Letter | Published:

A four-helix bundle stores copper for methane oxidation

Nature volume 525, pages 140143 (03 September 2015) | Download Citation

Abstract

Methane-oxidizing bacteria (methanotrophs) require large quantities of copper for the membrane-bound (particulate) methane monooxygenase1,2. Certain methanotrophs are also able to switch to using the iron-containing soluble methane monooxygenase to catalyse methane oxidation, with this switchover regulated by copper3,4. Methane monooxygenases are nature’s primary biological mechanism for suppressing atmospheric levels of methane, a potent greenhouse gas. Furthermore, methanotrophs and methane monooxygenases have enormous potential in bioremediation and for biotransformations producing bulk and fine chemicals, and in bioenergy, particularly considering increased methane availability from renewable sources and hydraulic fracturing of shale rock5,6. Here we discover and characterize a novel copper storage protein (Csp1) from the methanotroph Methylosinus trichosporium OB3b that is exported from the cytosol, and stores copper for particulate methane monooxygenase.

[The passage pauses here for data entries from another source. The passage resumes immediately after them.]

Lemma lane_cascade w s a i : word_width w -> w < 64 -> 0 < s < w -> 0 <= i < per_word w ->
  lane w i (cascade_step s (segments w (2 ^ (w - s) - 1)) a) = Z.lor (lane w i a) (Z.shiftr (lane w i a) s).
Proof.
  intros Hw Hw64 Hs Hi. pose proof (width_pos w Hw) as Hp. assert (Hpw : 2 ^ (w - s) <= 2 ^ w) by (apply Z.pow_le_mono_r; lia). pose proof (Z.pow_pos_nonneg 2 (w - s) ltac:(lia) ltac:(lia)).
  unfold cascade_step. rewrite lane_lor, lane_land, lane_segments by (done || lia). f_equal. apply Z.bits_inj'. intros b Hb.
  replace (2 ^ (w - s) - 1) with (Z.ones (w - s)) by (rewrite Z.ones_equiv; lia). rewrite Z.land_spec, Z.shiftr_spec by lia. destruct (Z.lt_ge_cases b (w - s)).
  - rewrite Z.ones_spec_low, andb_true_r, !testbit_lane, Z.shiftr_spec by nia. f_equal. lia.
  - rewrite Z.ones_spec_high, andb_false_r by lia. symmetry. apply (testbit_above _ w); [by apply lane_range|lia].
Qed.

(** What is left of a word after the cascades: a one in each lane that was zero. *)
Lemma isolated_lane w a b i : word_width w -> w < 64 -> 0 <= i < per_word w -> spread w (lane w i a) (lane w i b) ->
  lane w i (Z.lxor (Z.land b (segments w 1)) (segments w 1)) = Z.b2z (lane w i a =? 0).
Proof.
  intros Hw Hw64 Hi Hs. pose proof (width_pos w Hw) as Hp. pose proof (pow_w_le w Hw).
  rewrite lane_lxor, lane_land, lane_segments by (done || lia). apply (spread_odd w); [by apply lane_range|lia|done].
Qed.

Lemma lane_differs w value a i : word_width w -> w < 64 -> 0 <= value < 2 ^ w -> 0 <= i < per_word w -> (lane w i (Z.lxor a (segments w value)) =? 0) = (lane w i a =? value).
Proof.
  intros Hw Hw64 Hv Hi. pose proof (width_pos w Hw). rewrite lane_lxor, lane_segments by (done || lia). apply Bool.eq_iff_eq_true. by rewrite !Z.eqb_eq, Z.lxor_eq_0_iff.
Qed.

Lemma cascade_spread w s n c x b i : word_width w -> w < 64 -> 0 < s < w -> 0 <= i < per_word w -> n = 2 * s -> c = 2 ^ (w - s) - 1 ->
  spread s x (lane w i b) -> spread n x (lane w i (cascade_step s (segments w c) b)).
Proof. intros Hw Hw64 Hs Hi -> -> Hsp. rewrite lane_cascade by done. apply spread_double; [lia|done]. Qed.

Ltac cascades := repeat (eapply cascade_spread; [unfold word_width; lia|lia|lia|done|reflexivity|reflexivity|]); apply spread_1.

Lemma isolated_range w b : word_width w -> w < 64 -> 0 <= Z.lxor (Z.land b (segments w 1)) (segments w 1) < 2 ^ 64.
Proof.
  intros Hw Hw64. assert (Hs : 0 <= segments w 1 < 2 ^ 64) by (unfold segments, u64; apply Z.mod_pos_bound; lia).
  apply lxor_range; [lia|apply land_range; lia|done].
Qed.

(** A word with a one in each lane that holds the value. *)
Definition hits (w value a b : Z) : Prop := forall i, 0 <= i < per_word w -> lane w i b = Z.b2z (lane w i a =? value).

Csp1 is a tetramer of four-helix bundles with each monomer binding up to 13 Cu(I) ions in a previously unseen manner via mainly Cys residues that point into the core of the bundle. Csp1 is the first example of a protein that stores a metal within an established protein-folding motif. This work provides a detailed insight into how methanotrophs accumulate copper for the oxidation of methane. Understanding this process is essential if the wide-ranging biotechnological applications of methanotrophs are to be realized. Cytosolic homologues of Csp1 are present in diverse bacteria, thus challenging the dogma that such organisms do not use copper in this location.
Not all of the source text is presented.